I need only the number of lines in this data that contain the string "eauto".
=== Dataset content ===
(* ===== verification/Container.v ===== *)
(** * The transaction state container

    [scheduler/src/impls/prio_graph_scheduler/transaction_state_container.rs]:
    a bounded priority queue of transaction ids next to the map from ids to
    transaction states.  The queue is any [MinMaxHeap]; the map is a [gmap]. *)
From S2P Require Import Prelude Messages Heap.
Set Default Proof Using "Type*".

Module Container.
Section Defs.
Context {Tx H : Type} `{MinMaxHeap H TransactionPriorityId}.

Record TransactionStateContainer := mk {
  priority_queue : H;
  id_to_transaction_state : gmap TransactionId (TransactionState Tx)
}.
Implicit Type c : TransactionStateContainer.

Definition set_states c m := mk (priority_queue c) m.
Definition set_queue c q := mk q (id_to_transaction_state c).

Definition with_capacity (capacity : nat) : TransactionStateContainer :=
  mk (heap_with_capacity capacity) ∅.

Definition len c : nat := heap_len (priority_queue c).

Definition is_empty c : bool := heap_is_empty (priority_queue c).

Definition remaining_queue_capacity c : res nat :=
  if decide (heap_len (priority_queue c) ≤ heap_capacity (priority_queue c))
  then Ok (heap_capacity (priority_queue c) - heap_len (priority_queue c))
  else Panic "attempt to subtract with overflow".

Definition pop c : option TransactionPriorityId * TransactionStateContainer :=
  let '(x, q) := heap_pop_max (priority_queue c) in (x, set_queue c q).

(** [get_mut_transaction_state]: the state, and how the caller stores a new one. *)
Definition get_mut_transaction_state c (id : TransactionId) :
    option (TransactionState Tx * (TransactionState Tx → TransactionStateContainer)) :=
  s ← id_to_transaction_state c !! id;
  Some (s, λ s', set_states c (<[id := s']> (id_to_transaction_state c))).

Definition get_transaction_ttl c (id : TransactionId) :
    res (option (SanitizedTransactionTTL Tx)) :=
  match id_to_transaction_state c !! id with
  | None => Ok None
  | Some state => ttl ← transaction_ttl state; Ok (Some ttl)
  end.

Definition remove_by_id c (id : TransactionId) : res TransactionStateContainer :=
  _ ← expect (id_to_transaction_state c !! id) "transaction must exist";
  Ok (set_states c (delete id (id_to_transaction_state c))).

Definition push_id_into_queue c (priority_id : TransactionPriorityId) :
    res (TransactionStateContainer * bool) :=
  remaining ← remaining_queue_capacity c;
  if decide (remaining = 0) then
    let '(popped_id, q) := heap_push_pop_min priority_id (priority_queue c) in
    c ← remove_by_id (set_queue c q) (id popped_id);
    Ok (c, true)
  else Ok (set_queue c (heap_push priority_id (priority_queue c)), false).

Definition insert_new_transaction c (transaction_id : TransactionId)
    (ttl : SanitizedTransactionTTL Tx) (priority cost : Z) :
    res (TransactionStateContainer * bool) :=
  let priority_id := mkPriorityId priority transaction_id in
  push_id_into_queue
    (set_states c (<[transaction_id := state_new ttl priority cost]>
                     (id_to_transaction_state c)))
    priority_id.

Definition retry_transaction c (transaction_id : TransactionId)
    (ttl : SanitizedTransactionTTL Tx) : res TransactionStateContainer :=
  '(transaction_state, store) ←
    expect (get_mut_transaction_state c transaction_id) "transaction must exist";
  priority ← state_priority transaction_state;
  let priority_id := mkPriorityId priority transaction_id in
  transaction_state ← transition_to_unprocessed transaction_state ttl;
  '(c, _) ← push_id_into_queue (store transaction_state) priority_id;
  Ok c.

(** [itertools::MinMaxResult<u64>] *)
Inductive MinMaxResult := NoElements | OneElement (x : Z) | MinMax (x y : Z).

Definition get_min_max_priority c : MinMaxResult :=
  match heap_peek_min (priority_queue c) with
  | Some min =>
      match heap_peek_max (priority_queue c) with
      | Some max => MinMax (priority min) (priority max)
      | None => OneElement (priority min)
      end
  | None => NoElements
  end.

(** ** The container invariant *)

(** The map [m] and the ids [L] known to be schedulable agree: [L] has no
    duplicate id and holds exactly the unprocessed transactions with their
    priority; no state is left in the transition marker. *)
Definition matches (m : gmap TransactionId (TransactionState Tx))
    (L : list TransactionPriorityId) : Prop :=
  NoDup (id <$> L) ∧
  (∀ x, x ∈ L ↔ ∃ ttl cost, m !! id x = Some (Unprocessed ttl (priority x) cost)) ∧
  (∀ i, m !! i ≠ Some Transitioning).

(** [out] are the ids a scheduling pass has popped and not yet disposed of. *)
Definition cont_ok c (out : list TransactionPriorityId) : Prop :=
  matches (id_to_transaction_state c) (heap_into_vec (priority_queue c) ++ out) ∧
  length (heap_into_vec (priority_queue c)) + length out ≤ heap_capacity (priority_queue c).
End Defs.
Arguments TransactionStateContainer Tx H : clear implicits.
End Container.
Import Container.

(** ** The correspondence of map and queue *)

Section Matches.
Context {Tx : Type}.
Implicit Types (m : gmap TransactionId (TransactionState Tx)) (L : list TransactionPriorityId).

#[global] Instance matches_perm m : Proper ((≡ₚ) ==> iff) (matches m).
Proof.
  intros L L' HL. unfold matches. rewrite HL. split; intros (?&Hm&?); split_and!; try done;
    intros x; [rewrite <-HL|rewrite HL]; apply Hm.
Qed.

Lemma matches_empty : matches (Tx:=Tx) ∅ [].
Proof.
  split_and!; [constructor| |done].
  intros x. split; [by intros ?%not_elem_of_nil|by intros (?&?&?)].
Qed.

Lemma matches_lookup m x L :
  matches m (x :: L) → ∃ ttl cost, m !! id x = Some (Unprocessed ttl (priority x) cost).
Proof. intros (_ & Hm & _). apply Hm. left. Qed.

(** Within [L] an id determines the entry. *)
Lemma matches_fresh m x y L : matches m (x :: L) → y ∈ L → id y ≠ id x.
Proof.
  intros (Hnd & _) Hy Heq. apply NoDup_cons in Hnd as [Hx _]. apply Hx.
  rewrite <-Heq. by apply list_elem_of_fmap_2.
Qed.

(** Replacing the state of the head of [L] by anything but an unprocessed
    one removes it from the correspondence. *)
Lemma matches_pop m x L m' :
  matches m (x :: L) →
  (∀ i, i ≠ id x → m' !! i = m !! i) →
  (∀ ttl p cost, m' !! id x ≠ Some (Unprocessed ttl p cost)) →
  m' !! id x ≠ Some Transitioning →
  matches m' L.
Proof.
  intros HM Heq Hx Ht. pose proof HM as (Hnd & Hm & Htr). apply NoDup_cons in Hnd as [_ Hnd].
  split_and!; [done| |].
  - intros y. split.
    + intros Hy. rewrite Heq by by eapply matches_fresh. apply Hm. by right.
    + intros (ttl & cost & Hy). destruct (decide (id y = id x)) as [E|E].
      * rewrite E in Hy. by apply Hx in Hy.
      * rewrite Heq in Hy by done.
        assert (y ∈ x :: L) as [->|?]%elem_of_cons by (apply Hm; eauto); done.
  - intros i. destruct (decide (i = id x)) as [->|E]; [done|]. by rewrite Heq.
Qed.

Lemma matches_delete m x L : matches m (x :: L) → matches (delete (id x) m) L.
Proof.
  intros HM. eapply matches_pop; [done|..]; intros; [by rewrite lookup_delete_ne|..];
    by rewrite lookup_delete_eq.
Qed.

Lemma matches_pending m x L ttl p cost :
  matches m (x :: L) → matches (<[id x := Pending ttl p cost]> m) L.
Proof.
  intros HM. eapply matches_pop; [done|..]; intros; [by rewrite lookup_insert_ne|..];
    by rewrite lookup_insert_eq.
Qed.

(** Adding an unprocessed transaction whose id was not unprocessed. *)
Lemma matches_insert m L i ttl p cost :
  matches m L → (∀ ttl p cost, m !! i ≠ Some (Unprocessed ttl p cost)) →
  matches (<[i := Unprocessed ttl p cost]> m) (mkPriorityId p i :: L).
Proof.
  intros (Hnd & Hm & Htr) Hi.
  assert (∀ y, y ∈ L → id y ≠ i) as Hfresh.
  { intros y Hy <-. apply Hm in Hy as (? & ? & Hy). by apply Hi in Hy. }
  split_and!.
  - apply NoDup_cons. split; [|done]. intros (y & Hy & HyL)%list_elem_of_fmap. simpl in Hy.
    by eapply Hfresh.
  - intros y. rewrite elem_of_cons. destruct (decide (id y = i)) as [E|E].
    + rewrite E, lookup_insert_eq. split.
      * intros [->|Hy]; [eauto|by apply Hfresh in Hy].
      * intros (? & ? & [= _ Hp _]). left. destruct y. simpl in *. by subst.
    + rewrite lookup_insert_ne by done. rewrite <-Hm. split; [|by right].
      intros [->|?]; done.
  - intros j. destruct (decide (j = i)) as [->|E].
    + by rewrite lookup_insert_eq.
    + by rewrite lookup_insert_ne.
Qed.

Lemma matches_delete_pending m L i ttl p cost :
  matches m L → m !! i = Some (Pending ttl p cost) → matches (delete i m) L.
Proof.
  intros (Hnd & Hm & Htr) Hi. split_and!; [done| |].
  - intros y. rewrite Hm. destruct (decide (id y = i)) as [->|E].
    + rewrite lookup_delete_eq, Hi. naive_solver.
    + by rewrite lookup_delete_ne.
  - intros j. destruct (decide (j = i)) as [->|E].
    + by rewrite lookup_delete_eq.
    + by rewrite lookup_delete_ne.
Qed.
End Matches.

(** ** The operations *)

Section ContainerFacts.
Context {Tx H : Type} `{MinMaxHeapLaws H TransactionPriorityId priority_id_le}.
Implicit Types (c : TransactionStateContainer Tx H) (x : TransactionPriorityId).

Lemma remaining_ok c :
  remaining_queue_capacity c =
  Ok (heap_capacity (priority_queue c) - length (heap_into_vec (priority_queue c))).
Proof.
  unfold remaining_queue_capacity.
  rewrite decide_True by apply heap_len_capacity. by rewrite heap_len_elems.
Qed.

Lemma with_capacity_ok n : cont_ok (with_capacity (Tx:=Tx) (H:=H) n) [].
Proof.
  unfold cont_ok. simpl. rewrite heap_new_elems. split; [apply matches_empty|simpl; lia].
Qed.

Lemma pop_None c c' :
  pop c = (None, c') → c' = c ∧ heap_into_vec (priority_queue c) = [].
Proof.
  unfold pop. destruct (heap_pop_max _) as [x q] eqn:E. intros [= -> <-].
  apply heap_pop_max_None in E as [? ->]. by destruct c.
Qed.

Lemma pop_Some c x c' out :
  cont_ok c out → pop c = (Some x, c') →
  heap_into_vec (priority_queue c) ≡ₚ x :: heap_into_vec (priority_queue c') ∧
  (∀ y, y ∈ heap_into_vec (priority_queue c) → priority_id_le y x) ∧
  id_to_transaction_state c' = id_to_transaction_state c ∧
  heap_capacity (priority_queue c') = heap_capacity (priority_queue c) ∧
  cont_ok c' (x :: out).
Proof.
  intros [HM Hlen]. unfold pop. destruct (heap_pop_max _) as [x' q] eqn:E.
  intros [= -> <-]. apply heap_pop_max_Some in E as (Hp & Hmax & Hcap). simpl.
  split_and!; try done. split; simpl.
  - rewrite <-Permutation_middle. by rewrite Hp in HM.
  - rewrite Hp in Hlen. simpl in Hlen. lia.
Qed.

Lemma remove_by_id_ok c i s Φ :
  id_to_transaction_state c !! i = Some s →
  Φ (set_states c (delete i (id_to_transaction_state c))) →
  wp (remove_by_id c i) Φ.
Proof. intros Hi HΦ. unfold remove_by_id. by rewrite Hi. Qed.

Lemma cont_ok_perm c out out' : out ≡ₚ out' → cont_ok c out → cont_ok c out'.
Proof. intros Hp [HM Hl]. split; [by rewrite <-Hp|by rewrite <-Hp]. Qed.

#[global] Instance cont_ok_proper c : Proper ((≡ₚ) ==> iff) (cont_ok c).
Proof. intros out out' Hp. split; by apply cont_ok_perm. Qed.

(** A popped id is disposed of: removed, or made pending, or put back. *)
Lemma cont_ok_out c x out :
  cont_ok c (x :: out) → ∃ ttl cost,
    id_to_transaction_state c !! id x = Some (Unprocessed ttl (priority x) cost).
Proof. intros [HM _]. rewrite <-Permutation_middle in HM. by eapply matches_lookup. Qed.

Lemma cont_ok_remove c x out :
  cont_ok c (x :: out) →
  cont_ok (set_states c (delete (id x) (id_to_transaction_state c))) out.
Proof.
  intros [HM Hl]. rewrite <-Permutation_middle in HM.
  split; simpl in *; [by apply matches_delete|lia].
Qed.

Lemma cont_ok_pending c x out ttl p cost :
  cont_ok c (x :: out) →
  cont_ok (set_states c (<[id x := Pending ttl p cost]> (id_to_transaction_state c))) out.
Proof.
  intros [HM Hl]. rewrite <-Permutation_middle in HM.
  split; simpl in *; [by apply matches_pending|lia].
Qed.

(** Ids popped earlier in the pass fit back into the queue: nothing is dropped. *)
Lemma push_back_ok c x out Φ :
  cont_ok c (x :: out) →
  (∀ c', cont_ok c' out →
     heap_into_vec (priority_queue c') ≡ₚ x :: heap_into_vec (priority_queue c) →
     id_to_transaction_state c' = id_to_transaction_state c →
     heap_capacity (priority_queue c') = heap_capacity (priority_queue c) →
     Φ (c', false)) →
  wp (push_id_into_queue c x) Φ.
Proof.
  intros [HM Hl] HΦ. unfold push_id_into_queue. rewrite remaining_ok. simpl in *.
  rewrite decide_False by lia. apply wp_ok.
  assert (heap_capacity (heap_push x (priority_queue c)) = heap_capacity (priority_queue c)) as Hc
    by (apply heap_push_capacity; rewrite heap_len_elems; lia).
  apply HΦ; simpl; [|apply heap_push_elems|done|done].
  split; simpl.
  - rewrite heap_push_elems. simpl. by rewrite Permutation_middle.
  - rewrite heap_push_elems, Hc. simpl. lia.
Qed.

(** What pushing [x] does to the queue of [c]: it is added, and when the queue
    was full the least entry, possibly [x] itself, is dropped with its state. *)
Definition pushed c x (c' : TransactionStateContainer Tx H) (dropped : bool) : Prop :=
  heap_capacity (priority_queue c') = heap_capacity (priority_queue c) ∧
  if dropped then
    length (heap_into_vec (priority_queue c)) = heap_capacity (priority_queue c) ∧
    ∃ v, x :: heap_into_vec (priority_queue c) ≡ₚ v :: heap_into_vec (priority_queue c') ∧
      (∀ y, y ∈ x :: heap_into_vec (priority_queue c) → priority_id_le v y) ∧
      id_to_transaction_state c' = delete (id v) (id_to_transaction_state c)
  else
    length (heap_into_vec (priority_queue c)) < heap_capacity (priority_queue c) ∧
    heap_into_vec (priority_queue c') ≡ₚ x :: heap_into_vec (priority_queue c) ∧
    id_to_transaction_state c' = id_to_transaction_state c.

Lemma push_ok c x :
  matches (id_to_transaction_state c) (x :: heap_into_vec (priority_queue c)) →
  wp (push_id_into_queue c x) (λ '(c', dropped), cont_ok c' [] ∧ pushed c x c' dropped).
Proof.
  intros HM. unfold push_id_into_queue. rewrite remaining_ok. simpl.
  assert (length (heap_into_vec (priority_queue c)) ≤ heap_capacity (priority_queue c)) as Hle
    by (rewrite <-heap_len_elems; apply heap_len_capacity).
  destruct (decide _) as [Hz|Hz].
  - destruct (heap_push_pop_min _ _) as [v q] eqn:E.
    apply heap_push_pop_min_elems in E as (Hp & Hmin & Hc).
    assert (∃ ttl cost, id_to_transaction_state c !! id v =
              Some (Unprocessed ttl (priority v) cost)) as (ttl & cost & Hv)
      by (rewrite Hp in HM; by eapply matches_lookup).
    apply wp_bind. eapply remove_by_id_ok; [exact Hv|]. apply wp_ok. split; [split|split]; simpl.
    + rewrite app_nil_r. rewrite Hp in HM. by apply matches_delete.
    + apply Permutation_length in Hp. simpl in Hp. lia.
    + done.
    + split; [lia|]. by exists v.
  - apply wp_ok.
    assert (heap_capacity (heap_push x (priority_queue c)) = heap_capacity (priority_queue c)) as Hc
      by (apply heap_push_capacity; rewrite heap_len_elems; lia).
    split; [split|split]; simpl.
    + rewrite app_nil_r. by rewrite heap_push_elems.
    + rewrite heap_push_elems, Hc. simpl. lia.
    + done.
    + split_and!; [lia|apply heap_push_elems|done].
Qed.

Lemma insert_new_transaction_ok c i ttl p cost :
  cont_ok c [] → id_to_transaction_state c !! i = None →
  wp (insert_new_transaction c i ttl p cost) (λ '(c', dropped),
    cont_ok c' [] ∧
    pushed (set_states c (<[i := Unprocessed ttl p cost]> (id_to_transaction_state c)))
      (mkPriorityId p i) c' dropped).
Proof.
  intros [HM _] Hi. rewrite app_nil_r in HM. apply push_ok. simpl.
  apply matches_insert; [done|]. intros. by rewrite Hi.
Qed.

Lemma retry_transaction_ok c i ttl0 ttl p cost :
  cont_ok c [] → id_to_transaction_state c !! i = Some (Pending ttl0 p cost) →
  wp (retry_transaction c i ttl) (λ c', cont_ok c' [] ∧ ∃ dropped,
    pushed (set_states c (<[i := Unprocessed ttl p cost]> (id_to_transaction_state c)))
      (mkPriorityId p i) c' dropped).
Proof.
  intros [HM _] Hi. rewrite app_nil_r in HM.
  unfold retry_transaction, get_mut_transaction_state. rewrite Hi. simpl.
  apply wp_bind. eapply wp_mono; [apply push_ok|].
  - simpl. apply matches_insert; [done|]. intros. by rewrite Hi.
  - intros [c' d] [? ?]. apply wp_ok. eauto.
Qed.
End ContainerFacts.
===
• Answer for the task:
3